When you reach the line in the listing below that contains "exists next q', dequeue", begin returning lines exactly as written, and stop after the line that contains "destruct guard; [|injection". Return no other lines.

*DATA TO USE*.
+ + +

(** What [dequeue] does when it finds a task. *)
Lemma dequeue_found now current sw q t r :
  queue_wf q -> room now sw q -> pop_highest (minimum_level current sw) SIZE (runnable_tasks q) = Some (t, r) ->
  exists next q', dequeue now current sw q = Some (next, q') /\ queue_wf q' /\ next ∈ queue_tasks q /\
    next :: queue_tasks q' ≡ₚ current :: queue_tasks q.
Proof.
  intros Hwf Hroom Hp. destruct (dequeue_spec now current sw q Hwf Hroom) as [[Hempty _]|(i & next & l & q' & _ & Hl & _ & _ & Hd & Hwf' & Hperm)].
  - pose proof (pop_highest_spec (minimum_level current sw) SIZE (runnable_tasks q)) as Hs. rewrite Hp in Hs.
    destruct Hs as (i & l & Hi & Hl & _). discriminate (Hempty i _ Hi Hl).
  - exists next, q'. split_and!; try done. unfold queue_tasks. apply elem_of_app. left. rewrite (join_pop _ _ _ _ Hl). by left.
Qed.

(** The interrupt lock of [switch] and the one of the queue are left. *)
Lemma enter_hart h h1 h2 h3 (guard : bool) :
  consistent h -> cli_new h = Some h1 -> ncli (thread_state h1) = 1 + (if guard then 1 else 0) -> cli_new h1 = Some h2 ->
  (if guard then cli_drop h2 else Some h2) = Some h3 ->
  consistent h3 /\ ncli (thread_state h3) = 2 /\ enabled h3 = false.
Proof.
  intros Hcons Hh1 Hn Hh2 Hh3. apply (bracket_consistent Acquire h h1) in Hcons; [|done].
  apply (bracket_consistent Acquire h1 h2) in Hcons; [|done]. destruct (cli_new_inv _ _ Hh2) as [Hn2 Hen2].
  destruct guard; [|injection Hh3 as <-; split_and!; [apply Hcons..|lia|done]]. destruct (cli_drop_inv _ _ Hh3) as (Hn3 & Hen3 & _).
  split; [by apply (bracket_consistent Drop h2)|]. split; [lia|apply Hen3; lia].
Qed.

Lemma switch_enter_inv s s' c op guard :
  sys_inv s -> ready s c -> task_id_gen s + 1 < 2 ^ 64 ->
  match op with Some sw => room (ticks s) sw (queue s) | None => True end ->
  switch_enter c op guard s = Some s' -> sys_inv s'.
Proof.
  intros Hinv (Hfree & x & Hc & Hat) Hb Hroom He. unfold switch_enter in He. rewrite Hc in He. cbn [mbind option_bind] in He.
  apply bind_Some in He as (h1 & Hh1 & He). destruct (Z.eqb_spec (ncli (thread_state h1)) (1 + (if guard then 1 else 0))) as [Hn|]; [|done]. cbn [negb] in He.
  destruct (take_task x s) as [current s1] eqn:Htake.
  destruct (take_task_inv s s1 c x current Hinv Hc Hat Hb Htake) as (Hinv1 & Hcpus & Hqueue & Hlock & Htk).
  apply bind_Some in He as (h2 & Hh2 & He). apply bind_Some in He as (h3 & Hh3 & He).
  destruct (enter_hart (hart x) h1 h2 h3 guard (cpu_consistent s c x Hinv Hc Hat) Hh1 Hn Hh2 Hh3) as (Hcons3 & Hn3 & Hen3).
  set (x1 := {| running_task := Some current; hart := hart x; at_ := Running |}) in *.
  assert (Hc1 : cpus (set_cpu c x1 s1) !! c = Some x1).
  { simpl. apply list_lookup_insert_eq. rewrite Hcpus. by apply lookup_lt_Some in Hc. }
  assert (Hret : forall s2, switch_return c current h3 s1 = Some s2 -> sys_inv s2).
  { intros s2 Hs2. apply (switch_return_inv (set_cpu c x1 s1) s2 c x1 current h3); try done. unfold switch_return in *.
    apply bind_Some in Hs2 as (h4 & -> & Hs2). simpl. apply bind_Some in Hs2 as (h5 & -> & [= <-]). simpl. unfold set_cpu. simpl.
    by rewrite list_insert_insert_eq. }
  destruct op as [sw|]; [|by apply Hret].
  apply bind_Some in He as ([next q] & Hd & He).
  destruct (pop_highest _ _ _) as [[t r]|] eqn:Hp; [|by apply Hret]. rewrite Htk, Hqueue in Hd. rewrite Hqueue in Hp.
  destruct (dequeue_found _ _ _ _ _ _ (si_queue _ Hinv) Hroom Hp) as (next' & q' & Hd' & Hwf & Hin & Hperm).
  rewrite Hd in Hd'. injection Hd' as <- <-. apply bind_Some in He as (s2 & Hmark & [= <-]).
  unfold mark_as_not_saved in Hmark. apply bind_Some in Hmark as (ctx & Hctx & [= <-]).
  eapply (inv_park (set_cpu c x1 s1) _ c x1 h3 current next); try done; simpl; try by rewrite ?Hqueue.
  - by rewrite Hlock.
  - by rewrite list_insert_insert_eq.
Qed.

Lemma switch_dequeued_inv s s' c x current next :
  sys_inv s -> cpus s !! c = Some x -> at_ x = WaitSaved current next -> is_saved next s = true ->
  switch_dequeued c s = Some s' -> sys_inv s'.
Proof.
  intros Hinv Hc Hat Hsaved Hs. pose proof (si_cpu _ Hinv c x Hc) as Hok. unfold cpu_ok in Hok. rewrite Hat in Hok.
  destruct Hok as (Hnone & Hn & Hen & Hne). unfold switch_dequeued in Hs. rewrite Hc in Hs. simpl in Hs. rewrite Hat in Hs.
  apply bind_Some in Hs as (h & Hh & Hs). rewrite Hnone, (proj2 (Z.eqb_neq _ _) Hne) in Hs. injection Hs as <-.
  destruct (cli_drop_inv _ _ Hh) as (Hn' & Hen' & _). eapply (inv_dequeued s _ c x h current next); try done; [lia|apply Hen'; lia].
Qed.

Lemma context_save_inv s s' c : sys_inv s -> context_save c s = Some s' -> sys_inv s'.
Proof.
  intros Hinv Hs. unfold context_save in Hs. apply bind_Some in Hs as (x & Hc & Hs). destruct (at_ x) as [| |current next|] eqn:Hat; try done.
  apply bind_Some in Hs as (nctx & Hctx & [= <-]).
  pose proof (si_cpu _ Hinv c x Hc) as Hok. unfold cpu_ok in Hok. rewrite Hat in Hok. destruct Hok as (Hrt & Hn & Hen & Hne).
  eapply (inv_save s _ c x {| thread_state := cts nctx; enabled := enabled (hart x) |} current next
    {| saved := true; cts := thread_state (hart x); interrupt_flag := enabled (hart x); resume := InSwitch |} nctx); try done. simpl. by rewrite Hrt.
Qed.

+ + +

*RESPONSE AREA*.
  exists next q', dequeue now current sw q = Some (next, q') /\ queue_wf q' /\ next ∈ queue_tasks q /\
    next :: queue_tasks q' ≡ₚ current :: queue_tasks q.
Proof.
  intros Hwf Hroom Hp. destruct (dequeue_spec now current sw q Hwf Hroom) as [[Hempty _]|(i & next & l & q' & _ & Hl & _ & _ & Hd & Hwf' & Hperm)].
  - pose proof (pop_highest_spec (minimum_level current sw) SIZE (runnable_tasks q)) as Hs. rewrite Hp in Hs.
    destruct Hs as (i & l & Hi & Hl & _). discriminate (Hempty i _ Hi Hl).
  - exists next, q'. split_and!; try done. unfold queue_tasks. apply elem_of_app. left. rewrite (join_pop _ _ _ _ Hl). by left.
Qed.

(** The interrupt lock of [switch] and the one of the queue are left. *)
Lemma enter_hart h h1 h2 h3 (guard : bool) :
  consistent h -> cli_new h = Some h1 -> ncli (thread_state h1) = 1 + (if guard then 1 else 0) -> cli_new h1 = Some h2 ->
  (if guard then cli_drop h2 else Some h2) = Some h3 ->
  consistent h3 /\ ncli (thread_state h3) = 2 /\ enabled h3 = false.
Proof.
  intros Hcons Hh1 Hn Hh2 Hh3. apply (bracket_consistent Acquire h h1) in Hcons; [|done].
  apply (bracket_consistent Acquire h1 h2) in Hcons; [|done]. destruct (cli_new_inv _ _ Hh2) as [Hn2 Hen2].
  destruct guard; [|injection Hh3 as <-; split_and!; [apply Hcons..|lia|done]]. destruct (cli_drop_inv _ _ Hh3) as (Hn3 & Hen3 & _).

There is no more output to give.